The first approach makes for simpler handling, as it only needs one action in the case of a cancellation. However, it does leave considerable room for fraud: Dishonest users could try to keep their licenses active by either not going through the cancellation process or by interrupting that process by not going online. This is why the second approach is preferable. The common objection that it forces users to get active regularly to renew their licenses is easily explained away: Simply use an automatic renewal process, ideally with a certain grace period. For most users, this will let the renewal just happen automatically and in the background.
Another advantage of the second option is how simple it makes it for the subscription to be transferred to a new computer. Since the license on the old machine is time-limited, it will simply run its course, and you can show goodwill and allow the user to activate the new one on the new machine in the meantime.
Technical workflow
In order to introduce a subscription model, you need CodeMeter License Central to create and automatically deliver the licenses, and you need a billing system. This can be a popular ERP system like SAP, an e-commerce solution like CleverBridge or Digital River, or a CRM system like Salesforce.
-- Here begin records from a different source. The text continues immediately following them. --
(* ===== verification/SampleRun.v ===== *)
(** States of the module on the concrete platform of [Sample]: loaded in each
    mode, and after a first SYN. *)

From Stdlib Require Import ZArith Lia.
From stdpp Require Import base list gmap.
From S2P Require Import Prelude Ints Types Setters Kernel Hash TcpUtils Rtxq Connection Tcp.
From S2P Require Import Netlink Minip Rina Ccn TcpListen TcpConnect Server Core System Sample.
Open Scope Z_scope.

(** The state an outcome ends in, [d] if it has none. *)
Definition state_of {S A} (d : S) (o : outcome S A) : S :=
  match o with Ret _ s | Fault _ s => s | NoFuel => d end.

Definition loaded (f : config) (input : list (list Z)) : @st (sample f) :=
  state_of (unloaded_st f input) (@pepdna_init (sample f) (unloaded_st f input)).

(** One entry point. *)
Definition after {f : config} (a : action) (s : @st (sample f)) : @st (sample f) :=
  state_of s (@exec (sample f) 100 a s).

(** A SYN from 10.0.0.1:40000 to 10.0.0.2:80. *)
Definition syn1 : sk_buff :=
  mkSkb IPPROTO_TCP (htonl 0x0a000001) (htonl 0x0a000002) (htons 40000) (htons 80)
    true false false 0 0.

Definition syn1_tuple : syn_tuple :=
  mkSyn (htonl 0x0a000001) (htons 40000) (htonl 0x0a000002) (htons 80).

Definition syn1_id : Z := pepdna_hash32_rjenkins1_2 (skb_saddr syn1) (skb_source syn1).

(** The first connection of a state. *)
Definition first_con {f} (s : @st (sample f)) : positive :=
  match map_to_list (st_cons s) with (c, _) :: _ => c | [] => 1%positive end.

(** A TCP2TCP node with one connection that is established on both sides. *)
Definition both_sides (k : con) : con :=
  set_con_lflag 1 (set_con_rflag 1
    (set_con_lsock (Some 101%positive) (set_con_rsock (Some 102%positive) k))).

Definition tcp_pair (input : list (list Z)) : @st (sample tcp_build) :=
  let s := after (ASyn syn1) (loaded tcp_build input) in
  let c := 6%positive in
  let s := state_of s (@upd_con (sample tcp_build) c both_sides s) in
  @set_st_socks (sample tcp_build)
    (<[101%positive := set_sk_user_data (UD_con c) no_sock]>
      (<[102%positive := set_sk_user_data (UD_con c) no_sock]> (st_socks s))) s.

(** The left socket was accepted. *)
Definition left_side (k : con) : con :=
  set_con_lflag 1 (set_con_rflag 1 (set_con_lsock (Some 101%positive) k)).

(** A TCP2MINIP node after the handshake: the SYN, the request it sends, and the
    response of the other node; then the accepted left socket. *)
Definition response_frame (id : Z) : frame :=
  mkFrame (mkHdr (pkt_val MINIP_CONN_RESPONSE) 0 (htonl id) (htonl MINIP_FIRST_SEQ)
    (htonl (MINIP_FIRST_SEQ + 1)) 0) [].

Definition minip_sender (input : list (list Z)) : @st (sample (minip_build TCP2MINIP)) :=
  let s := after (ASyn syn1) (loaded (minip_build TCP2MINIP) input) in
  let c := first_con s in
  let s := after (AWork (TcfaWork c)) s in
  let s := after (AFrame (response_frame syn1_id)) s in
  let s := state_of s (@upd_con (sample (minip_build TCP2MINIP)) c left_side s) in
  @set_st_socks (sample (minip_build TCP2MINIP))
    (<[101%positive := set_sk_data_ready DR_l2r (set_sk_user_data (UD_con c) no_sock)]>
      (st_socks s)) s.

(** A MINIP2TCP node after the request: its connection to the target is made and
    the response is sent. *)
Definition request_frame : frame :=
  mkFrame (mkHdr (pkt_val MINIP_CONN_REQUEST) 16 (htonl syn1_id) (htonl MINIP_FIRST_SEQ)
    (htonl MINIP_FIRST_SEQ) 0) (syn_bytes [] syn1_tuple).

Definition minip_receiver (input : list (list Z)) : @st (sample (minip_build MINIP2TCP)) :=
  let s := after (AFrame request_frame) (loaded (minip_build MINIP2TCP) input) in
  after (AWork (TcfaWork (first_con s))) s.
When a subscription is ordered, the billing system sends the necessary information to CodeMeter License Central. The order has to include details about the products covered by the subscription, the original purchase number, and the next payment date. CodeMeter License Central then produces a ticket with the required temporary license, with which the user activates the subscription. The ticket is stored in the license or on the user’s computer.
For an automatic renewal of the subscription, the billing system transmits again details about the products, the new purchase number, the next payment date, and the original purchase number. CodeMeter License Central uses the latter number to allocate the renewal to the right subscription and produces a license with a new expiry date, which is set to the existing ticket.
The user’s software uses the ticket it has stored and checks regularly whether a license renewal is available. If it is, the license is automatically updated. Within a certain grace period, in which the license stays active beyond the next payment date, the whole procedure can run transparently in the background, without ever interrupting the user in his daily life with the software.